OGT is an enzyme that catalyzes post-transcriptional modification responsible for sensing nutrient and hormone levels in the body. In other words, OGT regulates cellular processes in response to how much food an individual consumes and how much energy they have expended.

The role of OGT, as an enzyme in these neurons, is to respond to nutrient and stress factors in the body, thereby triggering an appropriate corrective response given the level of energy and nutrients in the body, according to Yang.

“What we found here is that OGT can potentially impact the activity of neurons, neurons in the ventromedial hypothalamus,” Wang said. “In the absence of OGT, these neurons are down-regulated […] this leads to an increase in body weight.

To identify the role of OGT in regulating body weight, the researchers established two animal models. In the first model, they removed the OGT from mouse embryos and observed the mice’s body weight as they grew into adulthood. In the second model, they deleted the OGT after the mice reached adulthood.

Next, they measured the body weight and energy expenditure of these genetically modified mice.

« Genetic ablation of the OGT in the VMH [ventromedial hypothalamus] leads to obesity and reduced energy expenditure in mice fed a normal diet,” the paper states. “These results reveal that OGT in VMH is required to promote lipid catabolism and maintain energy balance.”

Yang added that his lab wants to study different peripheral tissues, such as the liver and pancreas. He explained that, in the hypothalamus, some neurons react to low levels of glucose while others react to high levels of glucose. They work together to try to bring the blood glucose level back to normal. He thinks this finding can be applied to research on cells called alpha cells and beta cells in the pancreas. Alpha cells react to starvation or hypoglycemia, while beta cells react to excessive satiety or hyperglycemia.

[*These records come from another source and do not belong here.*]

(** * PODIOWriterModule: a shallow embedding of the module's constructor,
    [initialize], [run] and [finalize] (src/modules/PODIOWriter). *)

From stdpp Require Import base gmap strings list pretty.
From Stdlib Require Import Reals.

Open Scope string_scope.

(** ** Module errors and a small error monad *)

(** Errors the module (or the configuration it reads) can throw. *)
Inductive module_error :=
  | MissingKeyError (key : string)       (* Configuration::get on an absent key *)
  | InvalidValueError (key : string)     (* Configuration::get with the wrong type *)
  | ModuleError (msg : string).          (* allpix::ModuleError *)

Inductive result (A : Type) :=
  | Ok (a : A)
  | Err (e : module_error).
Arguments Ok {A} a.
Arguments Err {A} e.

Definition bind {A B} (m : result A) (k : A -> result B) : result B :=
  match m with Ok a => k a | Err e => Err e end.

Notation "x <-- m ;; k" := (bind m (fun x => k))
  (at level 100, m at next level, right associativity).

(** ** Configuration *)

(** Values of the steering file as the module reads them. *)
Inductive cvalue :=
  | VInt (z : Z)
  | VStr (s : string)
  | VBool (b : bool)
  | VMatrix (m : list (list string)).

(** A [Configuration] as a key-value map. *)
Definition configuration := gmap string cvalue.

(** [Configuration::setDefault]: only sets the key when it is absent. *)
Definition setDefault (k : string) (v : cvalue) (c : configuration) : configuration :=
  match c !! k with Some _ => c | None => <[k := v]> c end.

(** [Configuration::has]. *)
Definition has (c : configuration) (k : string) : bool :=
  match c !! k with Some _ => true | None => false end.

(** [Configuration::get<int>], [get<std::string>], [get<bool>]: throw when
    the key is absent or holds a value of another type. *)
Definition get_int (c : configuration) (k : string) : result Z :=
  match c !! k with
  | Some (VInt z) => Ok z
  | Some _ => Err (InvalidValueError k)
  | None => Err (MissingKeyError k)
  end.

Definition get_string (c : configuration) (k : string) : result string :=
  match c !! k with
  | Some (VStr s) => Ok s
  | Some _ => Err (InvalidValueError k)
  | None => Err (MissingKeyError k)
  end.

Definition get_bool (c : configuration) (k : string) : result bool :=
  match c !! k with
  | Some (VBool b) => Ok b
  | Some _ => Err (InvalidValueError k)
  | None => Err (MissingKeyError k)
  end.

(** ** Geometry model (read-only input) *)

Record XYZ := mkXYZ { x : R; y : R; z : R }.

(** A 3x3 rotation matrix, row by row. *)
Record Rotation3D := mkRot { rxx : R; rxy : R; rxz : R;
                             ryx : R; ryy : R; ryz : R;
                             rzx : R; rzy : R; rzz : R }.

Record DetectorModel := mkModel {
  getNPixels : nat * nat;       (* npixels.x(), npixels.y() *)
  getPixelSize : R * R;         (* pitch.x(), pitch.y() *)
  getSize : XYZ;                (* total size *)
  getSensorSize : XYZ           (* sensor (sensitive) size *)
}.

Record Detector := mkDetector {
  getName : string;
  getType : string;
  getPosition : XYZ;
  getOrientation : Rotation3D;
  getModel : DetectorModel
}.

Inductive MagneticFieldType := NONE | CONSTANT | LINEAR | QUADRUPOLE | CUSTOM.

Record GeometryManager := mkGeo {
  getDetectors : list Detector;
  getMagneticFieldType : MagneticFieldType;
  field_at_origin : XYZ          (* getMagneticField(XYZPoint(0,0,0)) *)
}.

(** ** Messages and output records *)

Record PixelHit := mkHit { hit_x : nat; hit_y : nat }.

(** One [PixelHitMessage]: the detector it belongs to and its hits. *)
Record PixelHitMessage := mkMsg { msg_detector : string; msg_hits : list PixelHit }.

(** An encoded hit of a [TrackerData] collection: the fields given to the
    cell-ID encoder. *)
Record EncodedHit := mkEnc { enc_sensorID : nat; enc_x : nat; enc_y : nat }.

(** A named collection registered in the podio [EventStore]. *)
Definition collection := (string * list EncodedHit)%type.

(** The [LCEventImpl] the code builds in [run]. *)
Record LCEvent := mkLCEvent {
  ev_run : Z; ev_number : Z; ev_type : Z; ev_collections : list collection
}.

(** Records of the LCIO output file. *)
Inductive lcio_record :=
  | RunHeader (run_number : Z) (detector_name : string)
  | LCEventRecord (e : LCEvent).

(** ** Module state (the members the source uses) *)

Record PODIOWriterModule := mkModule {
  config_ : configuration;
  geo_mgr_ : GeometryManager;
  pixel_type_ : Z;
  detector_name_ : string;
  dump_mc_truth_ : bool;
  collection_names_vector_ : list string;
  detector_names_to_id_ : gmap string nat;
  geometry_file_name_ : string;
  lcio_file_name_ : string;
  write_cnt_ : nat;
  lcio_file_ : list lcio_record;          (* records written by lcWriter_ *)
  lcio_open_ : bool;
  event_store_ : list collection;         (* collections registered in event_store_ *)
  root_file_ : list (list collection)     (* events written by writer_ *)
}.
(** A required field: absent or ill-typed is a validation error. *)
Definition required {A} (key : string) (f : value → option A) (body : dict)
  : outcome A :=
  match body !! key with
  | None => Raise (RequestValidationError key)
  | Some v =>
      match f v with
      | Some a => Return a
      | None => Raise (RequestValidationError key)
      end
  end.

(** A field with a default: absent takes the default, present is checked. *)
Definition defaulted {A} (key : string) (f : value → option A) (d : A)
  (body : dict) : outcome A :=
  match body !! key with
  | None => Return d
  | Some v =>
      match f v with
      | Some a => Return a
      | None => Raise (RequestValidationError key)
      end
  end.

(** A field with a default that also records whether it was set
    ([__fields_set__], read by [dict(exclude_unset=True)]):
    [None] is unset, [Some a] is set to [a]. *)
Definition tracked {A} (key : string) (f : value → option A) (body : dict)
  : outcome (option A) :=
  match body !! key with
  | None => Return None
  | Some v =>
      match f v with
      | Some a => Return (Some a)
      | None => Raise (RequestValidationError key)
      end
  end.

(** Sequencing of calls that may raise, with stdpp's [x ← m; k]. *)
Global Instance outcome_ret : MRet outcome := λ A a, Return a.
Global Instance outcome_bind : MBind outcome := λ A B k m,
  match m with
  | Return a => k a
  | Raise e => Raise e
  end.

(** FastAPI's default exception handlers: the status code the client
    receives for what a route returned or raised. *)
Definition status_of {B} (o : outcome (response B)) : Z :=
  match o with
  | Return r => status_code r
  | Raise (HTTPException c _) => c
  | Raise (RequestValidationError _) => HTTP_422_UNPROCESSABLE_ENTITY
  | Raise _ => 500
  end.

(** Python's [==] on the values above ([bool] is a subclass of [int]). *)
Definition as_int (v : value) : option Z :=
  match v with
  | VInt z => Some z
  | VBool b => Some (if b then 1 else 0)
  | _ => None
  end.

Definition py_eq (a b : value) : bool :=
  match as_int a, as_int b with
  | Some x, Some y => Z.eqb x y
  | None, None => bool_decide (a = b)
  | _, _ => false
  end.

(** ** [random.randrange]

    The generator's next draw is an input of the model.
    [randrange(start, stop)] is [start + _randbelow(stop - start)], and
    [_randbelow(n)] reduces the draw into [0 <= k < n]. *)
Definition randbelow (n : Z) (draw : N) : Z := Z.of_N draw `mod` n.

Definition randrange (start stop : Z) (draw : N) : Z :=
  start + randbelow (stop - start) draw.

(** * The in-memory variant: [fastapi/main.py] *)
Module InMemory.

(** [class Task(BaseModel)] *)
Record Task : Type := mkTask {
  name : string;
  task : string;
  completed : bool;
}.

(** Validation of a request body against [Task]. *)
Definition Task_validate (body : dict) : outcome Task :=
  name ← required "name" str_field body;
  task ← required "task" str_field body;
  completed ← defaulted "completed" bool_field false body;
  mret (mkTask name task completed).

(** [Task.dict()] *)
Definition Task_dict (t : Task) : dict :=
  {[ "name" := VStr (name t);
     "task" := VStr (task t);
     "completed" := VBool (completed t) ]}.

(** The module-level list, as it is when the program starts. *)
Definition my_tasks : list dict :=
  [ {[ "id" := VInt 1; "name" := VStr "test1"; "task" := VStr "test1" ]};
    {[ "id" := VInt 2; "name" := VStr "test2"; "task" := VStr "test2" ]} ].

(** [for index, task in enumerate(my_tasks)], from position [index] on.
    [task["id"]] raises [KeyError] on a dict without that key; falling
    off the loop returns [None]. *)
Fixpoint find_post_index_from (index : nat) (tasks : list dict) (id : Z)
  : outcome (option nat) :=
  match tasks with
  | [] => Return None
  | task :: rest =>
      match task !! "id" with
      | None => Raise (KeyError "id")
      | Some v =>
          if py_eq v (VInt id) then Return (Some index)
          else find_post_index_from (S index) rest id
      end
  end.

Definition find_post_index (tasks : list dict) (id : Z)
  : outcome (option nat) :=
  find_post_index_from 0 tasks id.

(** Response bodies of this variant. *)
Inductive content : Type :=
  | data_list (tasks : list dict)     (* [{"data": my_tasks}] *)
  | data_task (task : dict)           (* [{"data": task}] *)
  | empty.                            (* [Response(status_code=...)] *)

Definition not_found (id : Z) : exn :=
  HTTPException HTTP_404_NOT_FOUND ("Task not found with this id " +:+ str id).

(** [@app.get("/tasks")]: no parameters are declared. *)
Definition get_tasks (tasks : list dict)
  : outcome (response content) * list dict :=
  (Return (Response HTTP_200_OK (data_list tasks)), tasks).

(** [@app.post("/tasks", status_code=status.HTTP_201_CREATED)] *)
Definition create_task (new_task : Task) (draw : N) (tasks : list dict)
  : outcome (response content) * list dict :=
  let task := Task_dict new_task in
  let task := <["id" := VInt (randrange 3 10000 draw)]> task in
  let tasks := tasks ++ [task] in
  (Return (Response HTTP_201_CREATED (data_task task)), tasks).

(** [@app.delete("/tasks/{id}")] *)
Definition delete_task (id : Z) (tasks : list dict)
  : outcome (response content) * list dict :=
  match find_post_index tasks id with
  | Raise e => (Raise e, tasks)
  | Return None => (Raise (not_found id), tasks)
  | Return (Some index) =>
      let tasks := delete index tasks in
      (Return (Response HTTP_204_NO_CONTENT empty), tasks)
  end.

(** [@app.put("/tasks/{id}")] *)
Definition update_task (id : Z) (update_post : Task) (tasks : list dict)
  : outcome (response content) * list dict :=
  match find_post_index tasks id with
  | Raise e => (Raise e, tasks)
  | Return None => (Raise (not_found id), tasks)
  | Return (Some index) =>
      let task := Task_dict update_post in
      let task := <["id" := VInt id]> task in
      let tasks := <[index := task]> tasks in
      (Return (Response HTTP_200_OK (data_task task)), tasks)
  end.

(** The routes with their body parameter: FastAPI validates the body
    against the declared type and calls the handler only on success. *)
Definition post_tasks (body : dict) (draw : N) (tasks : list dict)
  : outcome (response content) * list dict :=
  match Task_validate body with
  | Raise e => (Raise e, tasks)
  | Return new_task => create_task new_task draw tasks
  end.

Definition put_tasks (id : Z) (body : dict) (tasks : list dict)
  : outcome (response content) * list dict :=
  match Task_validate body with
  | Raise e => (Raise e, tasks)
  | Return update_post => update_task id update_post tasks
  end.

(** The ids held by the store, in order. *)
Definition ids (tasks : list dict) : list (option value) :=
  (λ t : dict, t !! "id") <$> tasks.

(** Every record carries an integer id: true of the seeded list and kept
    by every handler. *)
Definition keyed (tasks : list dict) : Prop :=
  Forall (λ t : dict, ∃ z, t !! "id" = Some (VInt z)) tasks.

(** The requests of the HTTP surface, what each is answered and the list
    each leaves. *)
Inductive request : Type :=
  | GET_tasks
  | POST_tasks (body : dict) (draw : N)
  | DELETE_tasks (id : Z)
  | PUT_tasks (id : Z) (body : dict).

Definition handle (tasks : list dict) (req : request)
  : outcome (response content) * list dict :=
  match req with
  | GET_tasks => get_tasks tasks
  | POST_tasks body draw => post_tasks body draw tasks
  | DELETE_tasks id => delete_task id tasks
  | PUT_tasks id body => put_tasks id body tasks
  end.

Definition serve (tasks : list dict) (req : request) : list dict :=
  (handle tasks req).2.

Definition serve_all (tasks : list dict) (reqs : list request) : list dict :=
  foldl serve tasks reqs.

A potential therapeutic application of this research is the development of a new drug to treat obesity. According to Wang, some pharmaceutical drugs designed to treat obesity target the brain to suppress hunger cues. These drugs have many side effects and can be an unpleasant treatment. Since OGT only regulates energy expenditure and does not impact food intake, Wang hopes that a potential drug based on OGT would be a more effective and enjoyable treatment option for patients. people with obesity.

Yang has worked at the School of Medicine since 2008.


Selin Nalbantoglu covers groundbreaking research for SciTech. She is a sophomore at Saybrook College.